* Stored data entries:

Lemma keeps_generate_planes (ip : ndarray) : keeps ip generate_planes.
Proof. intros self H. rewrite generate_planes_state. exact H. Qed.

Lemma ray_dutt_twist_state (a p : R) (self : OctahedralComplex) :
  well_formed (initial_positions self) (snd (ray_dutt_twist a p self)).
Proof.
  rewrite ray_dutt_twist_eq. split; simpl; [reflexivity|].
  rewrite length_map. apply len_as_float.
Qed.

Lemma bailar_twist_state (a p : R) (self : OctahedralComplex) :
  well_formed (initial_positions self) (snd (bailar_twist a p self)).
Proof.
  destruct self as [ip pos].
  unfold bailar_twist, bind, lift, get_initial_positions, set_positions,
    get_positions, copy, apply.
  destruct ip as [rows | rows];
    do 6 (try destruct rows as [|? rows]); simpl; split; reflexivity.
Qed.

Lemma keeps_ray_dutt_twist (ip : ndarray) (a p : R) :
  keeps ip (ray_dutt_twist a p).
Proof.
  intros self [Hi _]. rewrite <- Hi. apply ray_dutt_twist_state.
Qed.

Lemma keeps_bailar_twist (ip : ndarray) (a p : R) :
  keeps ip (bailar_twist a p).
Proof.
  intros self [Hi _]. rewrite <- Hi. apply bailar_twist_state.
Qed.

Lemma keeps_frame_at (ip : ndarray) (twist_type : string) (a : R) (n i : Z) :
  keeps ip (frame_at twist_type a n i).
Proof.
  unfold frame_at. apply keeps_bind; [apply keeps_lift|]. intros progression.
  apply keeps_bind.
  - destruct (String.eqb twist_type "ray_dutt");
      [apply keeps_ray_dutt_twist | apply keeps_bailar_twist].
  - intros pos. apply keeps_bind; [apply keeps_generate_planes|].
    intros planes. apply keeps_ret.
Qed.

Lemma keeps_frames_loop (ip : ndarray) (twist_type : string) (a : R) (n : Z)
  (indices : list Z) :
  forall frames, keeps ip (frames_loop twist_type a n indices frames).
Proof.
  induction indices as [|i rest IH]; intros frames; simpl.
  - apply keeps_ret.
  - apply keeps_bind; [apply keeps_frame_at|]. intros f. apply IH.
Qed.

Lemma keeps_animate_twist (ip : ndarray) (req : request) :
  keeps ip (animate_twist req).
Proof. unfold animate_twist. apply keeps_frames_loop. Qed.
(** The loop, begun with the children [done] dealt with and the
    children [post] to come. *)
Lemma table_loop_expands (post : list block) :
  forall (done : list block) (doc : document) (r : bool) (doc' : document)
         (r' : bool),
    d_body doc = done ++ post ->
    NoDup (ids (d_body doc)) ->
    for_each (paragraphs post) (table_marker_step a) (doc, r)
    = Returned (doc', r') ->
    exists mid,
      d_body doc' = done ++ mid
      /\ expands (title_table a doc) (description_table a doc) post mid
      /\ d_styles doc' = d_styles doc
      /\ d_block_width doc' = d_block_width doc
      /\ r' = r || existsb (fun h => has_table_marker h.2) (paragraphs post).
Proof.
  induction post as [|b post IH]; intros done doc r doc' r' Hbody Hnd Hrun.
  - simpl in Hrun. injection Hrun as <- <-. exists [].
    rewrite orb_false_r. split_and!; [done | constructor | done..].
  - assert (d_body doc = (done ++ [b]) ++ post) as Hbody'
      by (by rewrite <- app_assoc).
    assert ((forall p, b_content b = Para p -> has_table_marker p = false) ->
            for_each (paragraphs post) (table_marker_step a) (doc, r)
            = Returned (doc', r') ->
            exists mid,
              d_body doc' = done ++ mid
              /\ expands (title_table a doc) (description_table a doc)
                   (b :: post) mid
              /\ d_styles doc' = d_styles doc
              /\ d_block_width doc' = d_block_width doc
              /\ r' = r || existsb (fun h => has_table_marker h.2)
                             (paragraphs (b :: post))) as Hkeep.
    { intros Hclean Hrun'.
      destruct (IH _ _ _ _ _ Hbody' Hnd Hrun') as (mid & H1 & H2 & H3 & H4 & H5).
      exists (b :: mid). rewrite H1, <- app_assoc.
      split_and!; [done | by constructor | done.. |].
      rewrite paragraphs_cons. destruct (b_content b) as [p| |]; [| done..].
      cbn [existsb snd]. by rewrite (Hclean p). }
    rewrite paragraphs_cons in Hrun.
    destruct b as [id [p|t|tag]]; cbn [b_content b_id] in Hrun;
      [| by apply Hkeep..].
    cbn [for_each] in Hrun.
    destruct (has_table_marker p) eqn:Hm.
    2: { rewrite step_unmarked in Hrun by done. apply Hkeep; [| done].
         intros ? [= <-]. done. }
    assert (forall t,
              NoDup (ids (d_body (set_body (swapped done post t) doc)))) as Hnd'.
    { intros t. cbn [d_body set_body]. eapply NoDup_swapped.
      by rewrite <- Hbody. }
    assert (forall t, d_body (set_body (swapped done post t) doc)
                      = (done ++ [anchor_block (fresh (done ++ post));
                                  table_block
                                    (fresh (done ++ anchor_block (fresh (done ++ post)) :: post)) t])
                        ++ post) as Hbody''.
    { intros t. cbn [d_body set_body]. unfold swapped. by rewrite <- app_assoc. }
    assert (r || existsb (fun h => has_table_marker h.2)
                   (paragraphs ({| b_id := id; b_content := Para p |} :: post))
            = true) as Hflag.
    { rewrite paragraphs_cons. cbn [b_content existsb snd].
      rewrite Hm. apply orb_true_r. }
    rewrite Hflag.
    destruct (Str.contains title_marker (para_text p)) eqn:Ht.
    + rewrite (step_title _ _ _ _ done post) in Hrun by done.
      destruct (title_table a doc) as [t|e] eqn:Htt; [| done].
      cbn [mbind py_bind] in Hrun.
      destruct (IH _ _ _ _ _ (Hbody'' t) (Hnd' t) Hrun)
        as (mid & H1 & H2 & H3 & H4 & H5).
      eexists (_ :: _ :: mid). rewrite H1, <- app_assoc.
      split_and!; [done | | done..].
      apply expands_title; [done | done |]. by rewrite <- Htt.
    + unfold has_table_marker in Hm. rewrite Ht, orb_false_l in Hm.
      rewrite (step_description _ _ _ _ done post) in Hrun by done.
      destruct (description_table a doc) as [t|e] eqn:Htt; [| done].
      cbn [mbind py_bind] in Hrun.
      destruct (IH _ _ _ _ _ (Hbody'' t) (Hnd' t) Hrun)
        as (mid & H1 & H2 & H3 & H4 & H5).
      eexists (_ :: _ :: mid). rewrite H1, <- app_assoc.
      split_and!; [done | | done..].
      apply expands_description; [done | done | done |]. by rewrite <- Htt.
Qed.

* WHAT THE TASK REQUIRES: Set down nothing but the lines from the one with "apply expands_description; [done" through the end of the records, keeping each line exactly as written and including both ends.

* SOLUTION TO THIS PROBLEM:
      apply expands_description; [done | done | done |]. by rewrite <- Htt.
Qed.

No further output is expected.